Newsletter No. 149 banner

Use of forecast departures in verification against observations

Mohamed Dahoui
Gabor Radnoti
Sean Healy
Lars Isaksen
Thomas Haiden


Forecast users need to know how well ECMWF forecasts predict the actual observed conditions. Recent work makes it possible to assess the performance of our forecasts through detailed and accurate comparisons against all available observations. The forecast verification has thus been extended to incorporate all the observations used and quality-controlled by the data assimilation system (4DVAR).


Main operations to compare forecasts with observations in the IFS

The differences between observations and the short-range forecast are the most important input for the data assimilation process. Their computation is based on sophisticated infrastructure involving the following operations:

  • Interpolation from forecast time to observation time (in 4DVAR this means running the forecast model over the assimilation window)
  • Horizontal and vertical interpolations
  • Vertical integration
  • Horizontal integration for limb geometry observations
  • Converting model variables to the observed geophysical quantity (not needed when the observed quantity is directly represented by the model)
  • Computing the differences between observed and simulated quantities (background departures)
  • Quality control checks (first-guess checks plus variational quality control)
  • Data thinning (avoiding over-sampling and problems due to correlated errors)
  • Data blacklisting (for systematic poor performance or ongoing assessment)

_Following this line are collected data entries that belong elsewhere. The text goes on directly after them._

(** Inheriting from the saved routes.  Each desired route consumes at most
    one saved route and no saved route is consumed twice; a consuming route and
    the consumed one are not removals, match once their next hop interfaces are
    resolved, and the route takes from the saved one the properties it leaves
    undefined and keeps those it sets; every other route is unchanged, and one
    that is not a removal then matches no saved route that is left. *)
Theorem inherit_saved_route_fields_correct desired saved mi desired' consumed :
  inherit_saved_route_fields desired saved mi = (desired', consumed) →
  let sv := default [] (saved ≫= config) in
  let l := default [] (config desired) in
  let l' := default [] (config desired') in
  running desired' = running desired ∧ NoDup consumed ∧
  ∃ us, Forall3 (inherits mi sv) l us l' ∧
    (∀ i, i ∈ consumed ↔ Some i ∈ us) ∧
    Forall2 (λ r r', is_match r r' = true) l l' ∧
    (∀ k r i, l !! k = Some r → us !! k = Some None → is_absent r = false →
       consumable mi sv r i → i ∈ consumed).
Proof.
  intros H. cbv zeta.
  assert (running desired' = running desired ∧
    inherit_loop mi (default [] (saved ≫= config))
      (resolved_saved mi (default [] (saved ≫= config))) []
      (default [] (config desired)) = (default [] (config desired'), consumed)) as [-> Hl].
  { unfold inherit_saved_route_fields in H. destruct (saved ≫= config) as [sv|]; simpl.
    - destruct (config desired) as [l|] eqn:E; simpl.
      + fold (resolved_saved mi sv) in H. destruct (inherit_loop _ _ _ _ _) as [l1 c1].
        by injection H as <- <-.
      + injection H as <- <-. by rewrite E.
    - injection H as <- <-. split; [done|].
      generalize (default [] (config desired)). intros l.
      induction l as [|r l IH]; [done|]. simpl. unfold resolved_saved. simpl.
      unfold resolved_saved in IH. simpl in IH. rewrite IH. by destruct (is_absent r). }
  apply inherit_loop_spec in Hl as (us & HF & Hnd & Hc & Hlast); [|constructor].
  split_and!; [done|done|]. exists us.
  split_and!; [done|intros i; rewrite Hc, elem_of_nil; tauto| |done].
  clear Hlast Hc H. induction HF as [|r u r' l us l' Hr _ IH]; constructor; [|done].
  apply is_match_matches. destruct u as [i|]; simpl in Hr.
  - destruct Hr as (s & _ & _ & _ & _ & ->). apply fill_matches.
  - subst r'. apply matches_refl.
Qed.

(** ** Reverting *)

Lemma mark_absent_matches c : is_absent (mark_absent c) = true ∧ is_match (mark_absent c) c = true.
Proof.
  split; [by destruct c|]. apply is_match_matches. destruct c.
  constructor; simpl; auto with nipart.
Qed.

(** The revert of a merge undoes its changes: it asks for the removal of
    every route the merge adds, restores every configured current route a
    removal of the merge matches, and asks for nothing else. *)
Theorem generate_revert_correct mr :
  ∃ rv, mr_generate_revert mr = Ok rv ∧ running rv = None ∧ config rv ≠ Some [] ∧
    let l := default [] (config rv) in
    (∀ c, c ∈ mr_changed_routes mr → is_absent c = false →
       ∃ r, r ∈ l ∧ is_absent r = true ∧ is_match r c = true) ∧
    (∀ cur c, cur ∈ default [] (config (mr_current mr)) → c ∈ mr_changed_routes mr →
       is_absent c = true → is_match c cur = true → cur ∈ l) ∧
    (∀ r, r ∈ l →
       (∃ c, c ∈ mr_changed_routes mr ∧ is_absent c = false ∧ r = mark_absent c) ∨
       (r ∈ default [] (config (mr_current mr)) ∧
        ∃ c, c ∈ mr_changed_routes mr ∧ is_absent c = true ∧ is_match c r = true)).
Proof.
  eexists. split; [done|]. split; [done|].
  set (revert := concat (revert_route (mr_current mr) <$> mr_changed_routes mr)).
  assert (∀ r, r ∈ revert ↔ ∃ c, c ∈ mr_changed_routes mr ∧
    r ∈ revert_route (mr_current mr) c) as Hr.
  { intros r. unfold revert. rewrite list_elem_of_In, in_concat.
    setoid_rewrite <-list_elem_of_In. setoid_rewrite list_elem_of_fmap. naive_solver. }
  split; [simpl; by destruct revert|]. cbv zeta. simpl.
  assert (default [] (match revert with [] => None | _ :: _ => Some revert end) = revert) as ->
    by (by destruct revert).
  setoid_rewrite Hr. unfold revert_route.
  assert (∀ c r, r ∈ List.filter (is_match c) (default [] (config (mr_current mr))) ↔
    r ∈ default [] (config (mr_current mr)) ∧ is_match c r = true) as Hf.
  { intros c r. by rewrite list_elem_of_In, filter_In, <-list_elem_of_In. }
  split_and!.
  - intros c Hc Ha. exists (mark_absent c). split; [|apply mark_absent_matches].
    exists c. split; [done|]. rewrite Ha. by apply list_elem_of_singleton.
  - intros cur c Hcur Hc Ha Hm. exists c. split; [done|]. rewrite Ha. by apply Hf.
  - intros r (c & Hc & H). destruct (is_absent c) eqn:Ha.
    + apply Hf in H as [Hr' Hm]. right. eauto.
    + apply list_elem_of_singleton in H as ->. left. eauto.
Qed.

Forecast verification is routinely performed against a subset of observations: radiosondes, SYNOP stations and buoy data for upper air, near-surface and wave forecasts, respectively. These observations provide independent verification, but they lack temporal and spatial coverage, leading to sampling issues. Extending the verification to other observation types, GPS radio occultation (GPS-RO) data for example, is very useful where the coverage of radiosondes is insufficient.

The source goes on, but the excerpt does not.